• Exercise brief:
Copy the whole listing verbatim.

• Exercise input:
(** X25. An eager-phase listener that throws leaves the event as it was
    published (listeners that do not mutate the event): no object of the
    heap has changed, the event is not promoted, the store is untouched,
    and the one line on the error console names the original type and the
    error thrown. *)
Theorem eager_failure_leaves_event_unpromoted reg r w e name idx err :
  heap w !! r = Some e →
  handlers_read_only reg →
  In (Threw Eager name idx err) (emitted (emit db reg r) w) →
  heap (emit db reg r w).1 = heap w ∧
  store (emit db reg r w).1 = store w ∧
  appends (emitted (emit db reg r) w) = [] ∧
  errors_logged (emitted (emit db reg r) w) = [BusCritical (type e) err].
Proof.
  intros Hr Hro. rewrite (emitted_emit_read_only db reg r e w) by done.
  rewrite (emit_read_only_run db reg r e w) by done. cbn [fst snd].
  unfold emit_read_only.
  assert (Heager : ∀ n i err',
            In (Threw Eager n i err')
               ([EmitCalled r e] ++ phase_trace Eager (type e) r e 0 (listeners reg (type e))) →
            native_error reg (type e) e = Some err').
  { intros n i err' Hin. apply in_app_or in Hin as [[?|[]]|Hin]; [done|].
    apply threw_phase_trace in Hin as [_ Hpe].
    unfold native_error. case_decide as Hd; [|done].
    destruct Hd as [_ Hnil]. by rewrite Hnil in Hpe. }
  destruct (native_error reg (type e) e) as [err0|] eqn:Hn.
  { cbn [fst snd]. intros Hin.
    apply in_app_or in Hin as [Hin|[?|[]]]; [|done].
    apply Heager in Hin as [= ->].
    rewrite !appends_app, !errors_logged_app, appends_phase_trace,
      errors_logged_phase_trace. done. }
  destruct (logEvent db e (store w)) as [s [err0|receipt]].
  { cbn [fst snd]. intros Hin.
    apply in_app_or in Hin as [Hin|[?|[?|[]]]]; [|done..].
    by apply Heager in Hin. }
  match goal with |- context [match ?x with _ => _ end] => destruct x end;
    cbn [fst snd]; intros Hin.
  - apply in_app_or in Hin as [Hin|[?|[]]]; [|done].
    apply in_app_or in Hin as [Hin|Hin]; [by apply Heager in Hin|].
    apply in_app_or in Hin as [[?|[?|[]]]|Hin]; [done..|].
    by apply threw_phase_trace in Hin as [? _].
  - apply in_app_or in Hin as [Hin|Hin]; [by apply Heager in Hin|].
    apply in_app_or in Hin as [[?|[?|[]]]|Hin]; [done..|].
    by apply threw_phase_trace in Hin as [? _].
Qed.
(** A resolved index always denotes an element of [voices]: the
    subscript never raises. *)
Lemma resolved_track_valid (n : Z) :
  0 <= (n - 1) mod len_voices < 8 /\
  is_Some (voices !! Z.to_nat ((n - 1) mod len_voices)).
Proof.
  rewrite len_voices_8.
  assert (H : 0 <= (n - 1) mod 8 < 8) by (apply Z.mod_pos_bound; lia).
  split; [exact H|].
  apply lookup_lt_is_Some. simpl. lia.
Qed.

(** Notes [n] and [n + 8] resolve to the same track, and the note of
    track [t] is [t + 1]. *)
Lemma resolve_canonical (n : Z) :
  ((n - 1) mod 8 + 1 - 1) mod 8 = (n - 1) mod 8.
Proof.
  replace ((n - 1) mod 8 + 1 - 1) with ((n - 1) mod 8) by lia.
  apply Z.mod_mod. lia.
Qed.

Lemma voice_events_app (a b : list Event) :
  voice_events (a ++ b) = voice_events a ++ voice_events b.
Proof. apply List.filter_app. Qed.

Lemma midi_sends_app (a b : list Event) :
  midi_sends (a ++ b) = midi_sends a ++ midi_sends b.
Proof. apply List.filter_app. Qed.

Lemma thru_echo_no_voice (s : Settings) (msg : MIDIMessage) :
  voice_events (thru_echo s msg) = [].
Proof. unfold thru_echo. destruct (_ && _); reflexivity. Qed.

Lemma thru_echo_sends (s : Settings) (msg : MIDIMessage) :
  midi_sends (thru_echo s msg) = thru_echo s msg.
Proof. unfold thru_echo. destruct (_ && _); reflexivity. Qed.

• Answer to the problem:
(** X25. An eager-phase listener that throws leaves the event as it was
    published (listeners that do not mutate the event): no object of the
    heap has changed, the event is not promoted, the store is untouched,
    and the one line on the error console names the original type and the
    error thrown. *)
Theorem eager_failure_leaves_event_unpromoted reg r w e name idx err :
  heap w !! r = Some e →
  handlers_read_only reg →
  In (Threw Eager name idx err) (emitted (emit db reg r) w) →
  heap (emit db reg r w).1 = heap w ∧
  store (emit db reg r w).1 = store w ∧
  appends (emitted (emit db reg r) w) = [] ∧
  errors_logged (emitted (emit db reg r) w) = [BusCritical (type e) err].
Proof.
  intros Hr Hro. rewrite (emitted_emit_read_only db reg r e w) by done.
  rewrite (emit_read_only_run db reg r e w) by done. cbn [fst snd].
  unfold emit_read_only.
  assert (Heager : ∀ n i err',
            In (Threw Eager n i err')
               ([EmitCalled r e] ++ phase_trace Eager (type e) r e 0 (listeners reg (type e))) →
            native_error reg (type e) e = Some err').
  { intros n i err' Hin. apply in_app_or in Hin as [[?|[]]|Hin]; [done|].
    apply threw_phase_trace in Hin as [_ Hpe].
    unfold native_error. case_decide as Hd; [|done].
    destruct Hd as [_ Hnil]. by rewrite Hnil in Hpe. }
  destruct (native_error reg (type e) e) as [err0|] eqn:Hn.
  { cbn [fst snd]. intros Hin.
    apply in_app_or in Hin as [Hin|[?|[]]]; [|done].
    apply Heager in Hin as [= ->].
    rewrite !appends_app, !errors_logged_app, appends_phase_trace,
      errors_logged_phase_trace. done. }
  destruct (logEvent db e (store w)) as [s [err0|receipt]].
  { cbn [fst snd]. intros Hin.
    apply in_app_or in Hin as [Hin|[?|[?|[]]]]; [|done..].
    by apply Heager in Hin. }
  match goal with |- context [match ?x with _ => _ end] => destruct x end;
    cbn [fst snd]; intros Hin.
  - apply in_app_or in Hin as [Hin|[?|[]]]; [|done].
    apply in_app_or in Hin as [Hin|Hin]; [by apply Heager in Hin|].
    apply in_app_or in Hin as [[?|[?|[]]]|Hin]; [done..|].
    by apply threw_phase_trace in Hin as [? _].
  - apply in_app_or in Hin as [Hin|Hin]; [by apply Heager in Hin|].
    apply in_app_or in Hin as [[?|[?|[]]]|Hin]; [done..|].
    by apply threw_phase_trace in Hin as [? _].
Qed.
(** A resolved index always denotes an element of [voices]: the
    subscript never raises. *)
Lemma resolved_track_valid (n : Z) :
  0 <= (n - 1) mod len_voices < 8 /\
  is_Some (voices !! Z.to_nat ((n - 1) mod len_voices)).
Proof.
  rewrite len_voices_8.
  assert (H : 0 <= (n - 1) mod 8 < 8) by (apply Z.mod_pos_bound; lia).
  split; [exact H|].
  apply lookup_lt_is_Some. simpl. lia.
Qed.

(** Notes [n] and [n + 8] resolve to the same track, and the note of
    track [t] is [t + 1]. *)
Lemma resolve_canonical (n : Z) :
  ((n - 1) mod 8 + 1 - 1) mod 8 = (n - 1) mod 8.
Proof.
  replace ((n - 1) mod 8 + 1 - 1) with ((n - 1) mod 8) by lia.
  apply Z.mod_mod. lia.
Qed.

Lemma voice_events_app (a b : list Event) :
  voice_events (a ++ b) = voice_events a ++ voice_events b.
Proof. apply List.filter_app. Qed.

Lemma midi_sends_app (a b : list Event) :
  midi_sends (a ++ b) = midi_sends a ++ midi_sends b.
Proof. apply List.filter_app. Qed.

Lemma thru_echo_no_voice (s : Settings) (msg : MIDIMessage) :
  voice_events (thru_echo s msg) = [].
Proof. unfold thru_echo. destruct (_ && _); reflexivity. Qed.

Lemma thru_echo_sends (s : Settings) (msg : MIDIMessage) :
  midi_sends (thru_echo s msg) = thru_echo s msg.
Proof. unfold thru_echo. destruct (_ && _); reflexivity. Qed.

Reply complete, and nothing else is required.